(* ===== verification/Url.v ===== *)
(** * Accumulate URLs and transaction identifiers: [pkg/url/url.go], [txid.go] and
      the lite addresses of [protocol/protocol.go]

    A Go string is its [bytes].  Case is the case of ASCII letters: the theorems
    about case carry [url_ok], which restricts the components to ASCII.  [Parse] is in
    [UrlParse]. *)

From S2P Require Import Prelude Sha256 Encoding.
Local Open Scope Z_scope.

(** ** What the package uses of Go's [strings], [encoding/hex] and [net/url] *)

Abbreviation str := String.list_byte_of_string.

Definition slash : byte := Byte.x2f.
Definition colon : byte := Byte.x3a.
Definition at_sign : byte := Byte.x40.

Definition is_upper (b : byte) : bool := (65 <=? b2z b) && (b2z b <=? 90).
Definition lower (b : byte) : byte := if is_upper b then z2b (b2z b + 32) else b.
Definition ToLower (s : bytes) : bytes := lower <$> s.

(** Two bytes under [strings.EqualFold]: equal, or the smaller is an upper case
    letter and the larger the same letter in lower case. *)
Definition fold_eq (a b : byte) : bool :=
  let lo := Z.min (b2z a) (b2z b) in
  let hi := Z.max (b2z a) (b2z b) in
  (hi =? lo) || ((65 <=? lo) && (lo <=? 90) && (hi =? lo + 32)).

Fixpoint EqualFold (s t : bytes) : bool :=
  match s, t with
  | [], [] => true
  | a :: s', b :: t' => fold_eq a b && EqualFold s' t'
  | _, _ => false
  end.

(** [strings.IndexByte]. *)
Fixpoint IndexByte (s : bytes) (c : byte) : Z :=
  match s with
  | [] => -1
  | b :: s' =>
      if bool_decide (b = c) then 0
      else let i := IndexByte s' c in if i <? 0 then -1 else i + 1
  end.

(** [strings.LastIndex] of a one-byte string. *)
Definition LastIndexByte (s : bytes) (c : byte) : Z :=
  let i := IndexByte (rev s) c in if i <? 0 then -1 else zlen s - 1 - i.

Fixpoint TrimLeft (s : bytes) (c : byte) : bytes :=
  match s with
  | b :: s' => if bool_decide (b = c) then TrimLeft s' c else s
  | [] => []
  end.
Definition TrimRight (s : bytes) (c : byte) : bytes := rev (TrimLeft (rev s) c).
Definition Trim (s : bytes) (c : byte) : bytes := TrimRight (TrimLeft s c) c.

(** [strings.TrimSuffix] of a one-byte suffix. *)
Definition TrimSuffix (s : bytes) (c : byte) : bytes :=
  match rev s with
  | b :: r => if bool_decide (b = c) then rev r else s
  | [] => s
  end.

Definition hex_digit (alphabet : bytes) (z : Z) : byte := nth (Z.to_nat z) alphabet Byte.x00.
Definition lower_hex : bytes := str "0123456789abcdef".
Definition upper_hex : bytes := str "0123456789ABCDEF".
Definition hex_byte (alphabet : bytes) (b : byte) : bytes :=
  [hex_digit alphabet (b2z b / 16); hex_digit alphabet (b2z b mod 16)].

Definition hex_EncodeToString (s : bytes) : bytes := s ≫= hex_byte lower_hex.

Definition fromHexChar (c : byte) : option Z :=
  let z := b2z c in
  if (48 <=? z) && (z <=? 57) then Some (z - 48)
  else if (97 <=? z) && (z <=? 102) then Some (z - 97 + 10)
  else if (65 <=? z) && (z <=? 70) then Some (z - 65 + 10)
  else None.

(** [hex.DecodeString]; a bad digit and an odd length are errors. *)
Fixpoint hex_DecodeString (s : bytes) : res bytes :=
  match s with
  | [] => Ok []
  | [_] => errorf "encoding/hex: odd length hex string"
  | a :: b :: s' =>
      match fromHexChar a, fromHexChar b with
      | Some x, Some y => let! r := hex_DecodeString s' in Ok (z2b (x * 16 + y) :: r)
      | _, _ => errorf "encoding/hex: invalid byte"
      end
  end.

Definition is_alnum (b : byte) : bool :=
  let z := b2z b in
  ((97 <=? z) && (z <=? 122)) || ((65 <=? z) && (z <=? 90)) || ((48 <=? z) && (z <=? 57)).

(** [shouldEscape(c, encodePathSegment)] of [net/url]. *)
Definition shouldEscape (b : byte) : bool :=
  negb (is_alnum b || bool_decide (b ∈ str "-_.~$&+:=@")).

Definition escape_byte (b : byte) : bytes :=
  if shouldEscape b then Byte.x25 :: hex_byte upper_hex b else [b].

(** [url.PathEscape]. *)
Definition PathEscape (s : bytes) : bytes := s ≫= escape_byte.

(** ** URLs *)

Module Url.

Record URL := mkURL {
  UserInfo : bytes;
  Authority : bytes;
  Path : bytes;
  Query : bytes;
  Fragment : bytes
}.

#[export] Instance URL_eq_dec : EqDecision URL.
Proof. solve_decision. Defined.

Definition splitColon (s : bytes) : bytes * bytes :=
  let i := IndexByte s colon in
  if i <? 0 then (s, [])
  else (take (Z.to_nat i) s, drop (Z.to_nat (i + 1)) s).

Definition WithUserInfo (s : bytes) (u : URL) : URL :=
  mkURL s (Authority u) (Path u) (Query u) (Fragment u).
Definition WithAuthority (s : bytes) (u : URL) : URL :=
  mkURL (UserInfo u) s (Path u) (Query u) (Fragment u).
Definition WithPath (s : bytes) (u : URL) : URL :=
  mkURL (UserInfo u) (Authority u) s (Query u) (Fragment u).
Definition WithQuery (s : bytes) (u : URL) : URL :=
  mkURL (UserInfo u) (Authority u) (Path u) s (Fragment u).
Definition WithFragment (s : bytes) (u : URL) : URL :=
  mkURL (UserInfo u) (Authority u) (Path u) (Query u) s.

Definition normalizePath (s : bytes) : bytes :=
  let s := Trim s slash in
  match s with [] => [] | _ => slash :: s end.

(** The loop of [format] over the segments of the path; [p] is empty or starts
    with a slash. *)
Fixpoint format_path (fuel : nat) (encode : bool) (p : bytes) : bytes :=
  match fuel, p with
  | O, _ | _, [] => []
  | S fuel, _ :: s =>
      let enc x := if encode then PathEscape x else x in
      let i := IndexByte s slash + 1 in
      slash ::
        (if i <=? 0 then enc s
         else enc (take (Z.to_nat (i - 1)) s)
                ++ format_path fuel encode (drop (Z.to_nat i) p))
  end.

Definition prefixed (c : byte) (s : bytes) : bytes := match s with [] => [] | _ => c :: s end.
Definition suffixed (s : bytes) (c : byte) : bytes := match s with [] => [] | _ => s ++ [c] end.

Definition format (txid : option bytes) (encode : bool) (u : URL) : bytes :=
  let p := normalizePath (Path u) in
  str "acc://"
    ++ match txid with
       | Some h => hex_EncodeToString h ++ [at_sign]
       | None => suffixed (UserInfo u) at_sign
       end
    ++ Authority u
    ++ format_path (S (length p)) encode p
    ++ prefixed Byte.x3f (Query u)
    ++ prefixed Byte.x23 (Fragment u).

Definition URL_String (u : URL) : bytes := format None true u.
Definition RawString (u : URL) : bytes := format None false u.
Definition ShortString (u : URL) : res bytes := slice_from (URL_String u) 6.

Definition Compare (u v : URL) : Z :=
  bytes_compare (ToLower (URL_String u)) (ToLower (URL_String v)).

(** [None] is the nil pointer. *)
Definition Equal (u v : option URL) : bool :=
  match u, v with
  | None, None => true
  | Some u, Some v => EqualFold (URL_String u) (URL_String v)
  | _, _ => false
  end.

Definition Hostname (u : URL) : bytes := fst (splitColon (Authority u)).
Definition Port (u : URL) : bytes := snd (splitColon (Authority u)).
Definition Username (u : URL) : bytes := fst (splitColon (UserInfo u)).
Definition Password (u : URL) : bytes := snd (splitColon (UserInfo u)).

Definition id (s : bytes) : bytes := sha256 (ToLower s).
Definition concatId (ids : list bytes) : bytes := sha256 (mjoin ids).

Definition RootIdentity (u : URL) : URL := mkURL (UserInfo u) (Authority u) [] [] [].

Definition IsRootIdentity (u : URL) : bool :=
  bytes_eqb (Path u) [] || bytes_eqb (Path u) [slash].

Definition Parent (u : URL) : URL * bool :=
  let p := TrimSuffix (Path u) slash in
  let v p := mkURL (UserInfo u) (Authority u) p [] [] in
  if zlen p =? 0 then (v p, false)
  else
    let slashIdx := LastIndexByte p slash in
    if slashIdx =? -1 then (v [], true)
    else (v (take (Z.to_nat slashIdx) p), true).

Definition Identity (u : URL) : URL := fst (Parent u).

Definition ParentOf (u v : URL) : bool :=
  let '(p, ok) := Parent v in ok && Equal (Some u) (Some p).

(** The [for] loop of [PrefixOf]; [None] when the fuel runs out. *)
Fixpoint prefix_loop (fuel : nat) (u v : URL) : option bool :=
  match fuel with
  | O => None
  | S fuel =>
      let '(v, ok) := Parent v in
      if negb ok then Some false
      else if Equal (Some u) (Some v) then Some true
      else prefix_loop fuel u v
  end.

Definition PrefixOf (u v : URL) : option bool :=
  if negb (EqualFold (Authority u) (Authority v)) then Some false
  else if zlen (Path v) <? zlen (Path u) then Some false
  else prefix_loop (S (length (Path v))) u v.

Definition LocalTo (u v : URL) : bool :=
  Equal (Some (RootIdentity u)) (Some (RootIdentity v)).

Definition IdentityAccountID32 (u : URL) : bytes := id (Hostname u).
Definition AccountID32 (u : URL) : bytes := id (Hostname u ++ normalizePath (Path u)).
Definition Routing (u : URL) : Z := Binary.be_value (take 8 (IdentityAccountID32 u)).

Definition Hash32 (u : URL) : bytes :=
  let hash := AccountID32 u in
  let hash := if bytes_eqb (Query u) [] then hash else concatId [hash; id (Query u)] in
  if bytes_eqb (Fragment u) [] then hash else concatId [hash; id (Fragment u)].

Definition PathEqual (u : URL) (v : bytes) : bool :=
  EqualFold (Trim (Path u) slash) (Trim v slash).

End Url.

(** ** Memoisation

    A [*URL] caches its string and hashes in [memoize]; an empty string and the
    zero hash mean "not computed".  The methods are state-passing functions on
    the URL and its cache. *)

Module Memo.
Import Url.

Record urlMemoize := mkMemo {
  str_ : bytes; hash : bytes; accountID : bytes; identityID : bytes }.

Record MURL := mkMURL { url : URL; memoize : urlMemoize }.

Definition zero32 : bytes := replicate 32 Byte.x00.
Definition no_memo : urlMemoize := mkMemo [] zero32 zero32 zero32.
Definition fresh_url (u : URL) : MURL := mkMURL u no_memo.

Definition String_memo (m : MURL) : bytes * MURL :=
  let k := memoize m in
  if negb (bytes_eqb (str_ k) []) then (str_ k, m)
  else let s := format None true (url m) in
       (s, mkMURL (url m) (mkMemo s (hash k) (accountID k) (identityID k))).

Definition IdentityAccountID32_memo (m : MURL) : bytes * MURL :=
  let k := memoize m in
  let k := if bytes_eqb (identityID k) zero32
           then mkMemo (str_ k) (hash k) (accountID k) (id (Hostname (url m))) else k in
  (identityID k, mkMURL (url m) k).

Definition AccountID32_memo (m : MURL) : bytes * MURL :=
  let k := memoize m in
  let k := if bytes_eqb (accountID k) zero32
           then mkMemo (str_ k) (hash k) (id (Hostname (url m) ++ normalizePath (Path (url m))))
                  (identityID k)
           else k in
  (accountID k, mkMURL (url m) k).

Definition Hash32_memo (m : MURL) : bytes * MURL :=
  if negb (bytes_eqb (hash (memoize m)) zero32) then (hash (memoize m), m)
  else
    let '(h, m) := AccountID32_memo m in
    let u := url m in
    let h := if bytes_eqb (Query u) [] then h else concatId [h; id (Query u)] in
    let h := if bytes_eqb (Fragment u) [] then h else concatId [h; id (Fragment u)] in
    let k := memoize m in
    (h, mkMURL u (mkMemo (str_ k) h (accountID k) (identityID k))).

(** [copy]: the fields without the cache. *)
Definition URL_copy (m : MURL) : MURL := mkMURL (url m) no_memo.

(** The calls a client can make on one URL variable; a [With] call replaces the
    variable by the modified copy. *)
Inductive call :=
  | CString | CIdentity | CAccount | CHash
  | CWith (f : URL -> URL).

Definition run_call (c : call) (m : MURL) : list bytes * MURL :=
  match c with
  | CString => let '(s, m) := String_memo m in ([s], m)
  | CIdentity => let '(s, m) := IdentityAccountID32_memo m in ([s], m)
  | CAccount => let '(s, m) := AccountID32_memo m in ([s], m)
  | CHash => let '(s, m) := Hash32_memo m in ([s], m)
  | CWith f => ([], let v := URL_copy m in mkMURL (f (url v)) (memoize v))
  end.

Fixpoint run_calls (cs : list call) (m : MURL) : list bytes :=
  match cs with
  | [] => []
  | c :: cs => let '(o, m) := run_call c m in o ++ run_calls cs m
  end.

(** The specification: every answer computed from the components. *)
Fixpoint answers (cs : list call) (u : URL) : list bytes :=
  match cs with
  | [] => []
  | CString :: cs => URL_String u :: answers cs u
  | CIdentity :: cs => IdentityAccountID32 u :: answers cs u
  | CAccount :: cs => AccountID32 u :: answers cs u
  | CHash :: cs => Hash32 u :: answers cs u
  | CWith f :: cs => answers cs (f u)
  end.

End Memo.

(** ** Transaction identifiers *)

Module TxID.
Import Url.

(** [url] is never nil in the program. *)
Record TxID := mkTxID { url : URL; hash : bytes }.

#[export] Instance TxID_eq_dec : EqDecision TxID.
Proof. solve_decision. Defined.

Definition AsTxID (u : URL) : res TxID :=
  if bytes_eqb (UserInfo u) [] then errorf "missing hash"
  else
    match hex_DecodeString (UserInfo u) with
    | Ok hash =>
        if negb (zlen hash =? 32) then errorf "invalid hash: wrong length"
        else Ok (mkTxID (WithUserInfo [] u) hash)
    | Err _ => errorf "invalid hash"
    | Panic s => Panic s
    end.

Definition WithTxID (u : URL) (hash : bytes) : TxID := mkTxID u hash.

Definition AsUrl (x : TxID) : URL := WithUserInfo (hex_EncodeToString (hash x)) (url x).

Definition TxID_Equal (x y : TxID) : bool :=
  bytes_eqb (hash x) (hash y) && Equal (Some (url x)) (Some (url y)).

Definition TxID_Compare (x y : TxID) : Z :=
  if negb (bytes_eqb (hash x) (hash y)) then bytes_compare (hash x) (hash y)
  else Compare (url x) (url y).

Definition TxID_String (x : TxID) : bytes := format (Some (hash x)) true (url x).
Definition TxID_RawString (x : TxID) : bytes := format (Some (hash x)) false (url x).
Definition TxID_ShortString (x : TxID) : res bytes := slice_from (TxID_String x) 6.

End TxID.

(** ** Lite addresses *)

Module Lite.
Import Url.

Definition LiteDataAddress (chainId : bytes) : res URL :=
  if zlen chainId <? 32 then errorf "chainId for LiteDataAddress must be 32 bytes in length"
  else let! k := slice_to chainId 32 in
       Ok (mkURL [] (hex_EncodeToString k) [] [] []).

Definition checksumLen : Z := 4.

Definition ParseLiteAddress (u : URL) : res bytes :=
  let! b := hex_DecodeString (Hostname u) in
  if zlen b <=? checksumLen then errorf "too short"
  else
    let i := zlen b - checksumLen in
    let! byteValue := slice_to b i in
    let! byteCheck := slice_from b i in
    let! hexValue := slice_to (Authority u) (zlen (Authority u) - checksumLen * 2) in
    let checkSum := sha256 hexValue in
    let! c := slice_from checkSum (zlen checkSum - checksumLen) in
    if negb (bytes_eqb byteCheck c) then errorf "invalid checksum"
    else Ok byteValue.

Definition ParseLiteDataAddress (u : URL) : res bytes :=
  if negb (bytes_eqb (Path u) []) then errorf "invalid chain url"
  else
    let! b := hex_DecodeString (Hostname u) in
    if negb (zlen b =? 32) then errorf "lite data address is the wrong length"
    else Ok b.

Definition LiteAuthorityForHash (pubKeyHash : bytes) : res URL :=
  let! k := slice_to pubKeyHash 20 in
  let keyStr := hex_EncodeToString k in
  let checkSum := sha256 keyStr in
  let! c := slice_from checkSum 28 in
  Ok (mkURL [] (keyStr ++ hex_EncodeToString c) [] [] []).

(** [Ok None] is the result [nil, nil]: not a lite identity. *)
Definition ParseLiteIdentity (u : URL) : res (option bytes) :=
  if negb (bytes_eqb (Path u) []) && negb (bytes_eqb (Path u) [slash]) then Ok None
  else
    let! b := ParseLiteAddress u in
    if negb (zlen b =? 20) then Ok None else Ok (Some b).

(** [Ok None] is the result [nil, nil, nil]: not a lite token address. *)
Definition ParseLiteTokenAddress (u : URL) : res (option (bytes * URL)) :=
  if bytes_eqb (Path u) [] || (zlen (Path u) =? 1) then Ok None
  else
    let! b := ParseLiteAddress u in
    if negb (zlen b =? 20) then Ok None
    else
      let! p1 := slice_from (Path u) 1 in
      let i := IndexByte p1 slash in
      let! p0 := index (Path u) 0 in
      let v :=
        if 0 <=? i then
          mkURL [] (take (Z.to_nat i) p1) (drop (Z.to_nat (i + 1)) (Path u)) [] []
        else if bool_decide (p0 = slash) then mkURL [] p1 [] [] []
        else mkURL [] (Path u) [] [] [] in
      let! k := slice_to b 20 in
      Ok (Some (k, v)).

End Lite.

• **WHAT YOU WILL DO**:
Looking at the records above, return exactly the lines from the line with "let s := Trim s slash in" to the line with "Definition format (txid", both ends included.

• **RESULT FOR THIS EXERCISE**:
  let s := Trim s slash in
  match s with [] => [] | _ => slash :: s end.

(** The loop of [format] over the segments of the path; [p] is empty or starts
    with a slash. *)
Fixpoint format_path (fuel : nat) (encode : bool) (p : bytes) : bytes :=
  match fuel, p with
  | O, _ | _, [] => []
  | S fuel, _ :: s =>
      let enc x := if encode then PathEscape x else x in
      let i := IndexByte s slash + 1 in
      slash ::
        (if i <=? 0 then enc s
         else enc (take (Z.to_nat (i - 1)) s)
                ++ format_path fuel encode (drop (Z.to_nat i) p))
  end.

Definition prefixed (c : byte) (s : bytes) : bytes := match s with [] => [] | _ => c :: s end.
Definition suffixed (s : bytes) (c : byte) : bytes := match s with [] => [] | _ => s ++ [c] end.

Definition format (txid : option bytes) (encode : bool) (u : URL) : bytes :=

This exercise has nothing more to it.